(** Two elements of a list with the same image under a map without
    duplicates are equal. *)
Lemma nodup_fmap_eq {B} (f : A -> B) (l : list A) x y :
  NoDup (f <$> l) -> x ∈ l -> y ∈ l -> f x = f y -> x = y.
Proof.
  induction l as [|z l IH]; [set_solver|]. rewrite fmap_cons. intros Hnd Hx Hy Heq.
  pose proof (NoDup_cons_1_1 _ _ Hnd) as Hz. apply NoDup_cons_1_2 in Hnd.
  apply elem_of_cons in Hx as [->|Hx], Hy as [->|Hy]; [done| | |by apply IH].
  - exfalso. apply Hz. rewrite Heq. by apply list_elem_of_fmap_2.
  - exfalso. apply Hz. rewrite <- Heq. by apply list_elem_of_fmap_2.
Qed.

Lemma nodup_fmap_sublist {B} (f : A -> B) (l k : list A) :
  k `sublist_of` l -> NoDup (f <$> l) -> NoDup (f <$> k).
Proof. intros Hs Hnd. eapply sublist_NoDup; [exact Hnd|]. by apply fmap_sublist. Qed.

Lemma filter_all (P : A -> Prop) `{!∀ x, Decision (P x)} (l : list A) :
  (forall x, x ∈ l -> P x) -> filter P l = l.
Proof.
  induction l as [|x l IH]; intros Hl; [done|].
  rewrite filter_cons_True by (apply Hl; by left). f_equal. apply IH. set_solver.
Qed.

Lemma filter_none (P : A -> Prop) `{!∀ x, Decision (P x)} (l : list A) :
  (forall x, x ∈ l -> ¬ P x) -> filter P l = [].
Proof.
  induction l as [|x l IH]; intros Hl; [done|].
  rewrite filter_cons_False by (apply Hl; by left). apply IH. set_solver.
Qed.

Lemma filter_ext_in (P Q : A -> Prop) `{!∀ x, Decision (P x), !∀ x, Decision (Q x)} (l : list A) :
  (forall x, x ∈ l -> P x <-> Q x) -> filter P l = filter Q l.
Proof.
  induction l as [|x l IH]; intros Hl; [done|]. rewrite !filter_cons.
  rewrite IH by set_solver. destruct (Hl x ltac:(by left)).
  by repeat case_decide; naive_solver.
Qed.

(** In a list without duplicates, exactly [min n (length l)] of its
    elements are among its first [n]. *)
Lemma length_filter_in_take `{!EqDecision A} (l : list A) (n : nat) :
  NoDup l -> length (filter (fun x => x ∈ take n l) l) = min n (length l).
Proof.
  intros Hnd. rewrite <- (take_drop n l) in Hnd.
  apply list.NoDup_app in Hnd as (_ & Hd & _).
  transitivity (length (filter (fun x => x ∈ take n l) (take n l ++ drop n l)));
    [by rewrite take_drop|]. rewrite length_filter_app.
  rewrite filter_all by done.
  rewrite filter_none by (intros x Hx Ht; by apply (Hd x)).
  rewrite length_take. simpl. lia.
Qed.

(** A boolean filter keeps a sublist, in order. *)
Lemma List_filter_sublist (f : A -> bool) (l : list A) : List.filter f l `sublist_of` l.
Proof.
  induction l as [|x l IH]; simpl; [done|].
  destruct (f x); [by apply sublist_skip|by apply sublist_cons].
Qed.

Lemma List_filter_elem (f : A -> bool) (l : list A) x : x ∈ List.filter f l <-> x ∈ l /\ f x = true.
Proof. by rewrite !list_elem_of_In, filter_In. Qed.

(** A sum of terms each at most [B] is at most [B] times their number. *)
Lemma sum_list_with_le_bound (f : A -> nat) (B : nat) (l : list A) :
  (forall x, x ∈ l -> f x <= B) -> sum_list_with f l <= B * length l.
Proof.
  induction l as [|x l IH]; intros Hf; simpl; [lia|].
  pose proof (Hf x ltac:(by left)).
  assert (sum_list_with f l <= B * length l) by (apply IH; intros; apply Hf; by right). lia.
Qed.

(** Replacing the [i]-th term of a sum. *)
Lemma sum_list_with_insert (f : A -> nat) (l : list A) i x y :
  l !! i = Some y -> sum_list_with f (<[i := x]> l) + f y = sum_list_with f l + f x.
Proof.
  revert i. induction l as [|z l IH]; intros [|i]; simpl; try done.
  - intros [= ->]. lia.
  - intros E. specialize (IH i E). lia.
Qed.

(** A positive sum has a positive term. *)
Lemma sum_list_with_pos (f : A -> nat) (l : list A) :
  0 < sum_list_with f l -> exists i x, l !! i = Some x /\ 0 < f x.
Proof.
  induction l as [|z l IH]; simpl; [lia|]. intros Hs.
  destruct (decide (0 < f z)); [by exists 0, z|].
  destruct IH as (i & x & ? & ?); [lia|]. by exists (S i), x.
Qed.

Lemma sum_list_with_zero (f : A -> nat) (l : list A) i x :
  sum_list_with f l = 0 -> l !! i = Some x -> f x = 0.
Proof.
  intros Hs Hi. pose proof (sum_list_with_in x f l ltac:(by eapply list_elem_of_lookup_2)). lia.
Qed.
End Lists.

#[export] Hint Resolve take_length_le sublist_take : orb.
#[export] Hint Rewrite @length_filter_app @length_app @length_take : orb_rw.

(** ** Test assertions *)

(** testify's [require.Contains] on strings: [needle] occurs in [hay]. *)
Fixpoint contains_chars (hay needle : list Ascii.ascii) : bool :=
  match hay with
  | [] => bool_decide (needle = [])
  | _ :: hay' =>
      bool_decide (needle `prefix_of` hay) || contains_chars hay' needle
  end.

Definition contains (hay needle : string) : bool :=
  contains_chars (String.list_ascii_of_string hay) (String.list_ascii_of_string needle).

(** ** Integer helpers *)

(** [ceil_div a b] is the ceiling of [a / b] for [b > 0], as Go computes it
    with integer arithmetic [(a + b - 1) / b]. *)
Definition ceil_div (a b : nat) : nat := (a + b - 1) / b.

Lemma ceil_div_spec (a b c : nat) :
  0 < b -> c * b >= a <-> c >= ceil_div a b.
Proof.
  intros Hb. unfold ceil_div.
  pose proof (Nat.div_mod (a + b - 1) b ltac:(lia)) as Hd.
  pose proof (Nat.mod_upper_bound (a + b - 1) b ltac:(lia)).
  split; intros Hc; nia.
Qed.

...

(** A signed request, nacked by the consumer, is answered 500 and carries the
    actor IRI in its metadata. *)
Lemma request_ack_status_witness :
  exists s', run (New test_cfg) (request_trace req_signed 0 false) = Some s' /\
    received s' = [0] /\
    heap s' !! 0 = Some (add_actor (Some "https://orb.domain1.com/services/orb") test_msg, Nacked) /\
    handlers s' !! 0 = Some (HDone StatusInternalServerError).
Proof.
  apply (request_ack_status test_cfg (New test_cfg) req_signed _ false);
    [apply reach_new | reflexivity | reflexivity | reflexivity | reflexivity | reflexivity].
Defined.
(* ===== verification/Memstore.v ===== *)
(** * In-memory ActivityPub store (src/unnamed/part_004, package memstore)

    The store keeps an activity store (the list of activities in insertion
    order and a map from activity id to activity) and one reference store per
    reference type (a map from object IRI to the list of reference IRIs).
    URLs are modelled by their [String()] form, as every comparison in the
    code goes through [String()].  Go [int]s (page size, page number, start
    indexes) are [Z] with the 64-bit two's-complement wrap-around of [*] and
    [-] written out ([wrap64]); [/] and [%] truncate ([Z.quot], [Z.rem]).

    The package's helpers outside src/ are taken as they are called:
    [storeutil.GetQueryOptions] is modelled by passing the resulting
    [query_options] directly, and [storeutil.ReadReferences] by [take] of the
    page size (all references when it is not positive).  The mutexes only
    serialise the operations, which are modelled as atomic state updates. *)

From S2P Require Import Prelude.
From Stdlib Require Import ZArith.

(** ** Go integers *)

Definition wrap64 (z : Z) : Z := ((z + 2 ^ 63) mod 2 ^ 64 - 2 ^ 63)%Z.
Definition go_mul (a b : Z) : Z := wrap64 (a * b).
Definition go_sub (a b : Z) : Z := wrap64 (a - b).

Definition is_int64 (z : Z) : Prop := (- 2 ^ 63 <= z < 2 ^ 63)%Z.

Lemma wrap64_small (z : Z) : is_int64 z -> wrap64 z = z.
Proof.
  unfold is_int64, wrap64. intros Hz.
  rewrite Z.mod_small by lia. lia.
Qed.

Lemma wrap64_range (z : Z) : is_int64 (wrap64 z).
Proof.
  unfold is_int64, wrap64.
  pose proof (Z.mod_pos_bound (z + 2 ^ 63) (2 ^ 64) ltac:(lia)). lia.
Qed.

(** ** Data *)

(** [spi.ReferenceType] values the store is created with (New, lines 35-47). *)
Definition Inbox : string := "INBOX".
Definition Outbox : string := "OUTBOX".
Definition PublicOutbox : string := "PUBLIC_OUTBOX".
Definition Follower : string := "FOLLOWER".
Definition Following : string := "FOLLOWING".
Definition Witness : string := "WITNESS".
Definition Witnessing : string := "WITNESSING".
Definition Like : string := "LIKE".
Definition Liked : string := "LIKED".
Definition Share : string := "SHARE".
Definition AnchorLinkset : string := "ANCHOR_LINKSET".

# What to produce:
Using the data above, transcribe the lines that run from the line with "destruct (f x);" to the line with "(** A sum of", both ends kept, and output nothing else.

# Written answer:
  destruct (f x); [by apply sublist_skip|by apply sublist_cons].
Qed.

Lemma List_filter_elem (f : A -> bool) (l : list A) x : x ∈ List.filter f l <-> x ∈ l /\ f x = true.
Proof. by rewrite !list_elem_of_In, filter_In. Qed.

(** A sum of terms each at most [B] is at most [B] times their number. *)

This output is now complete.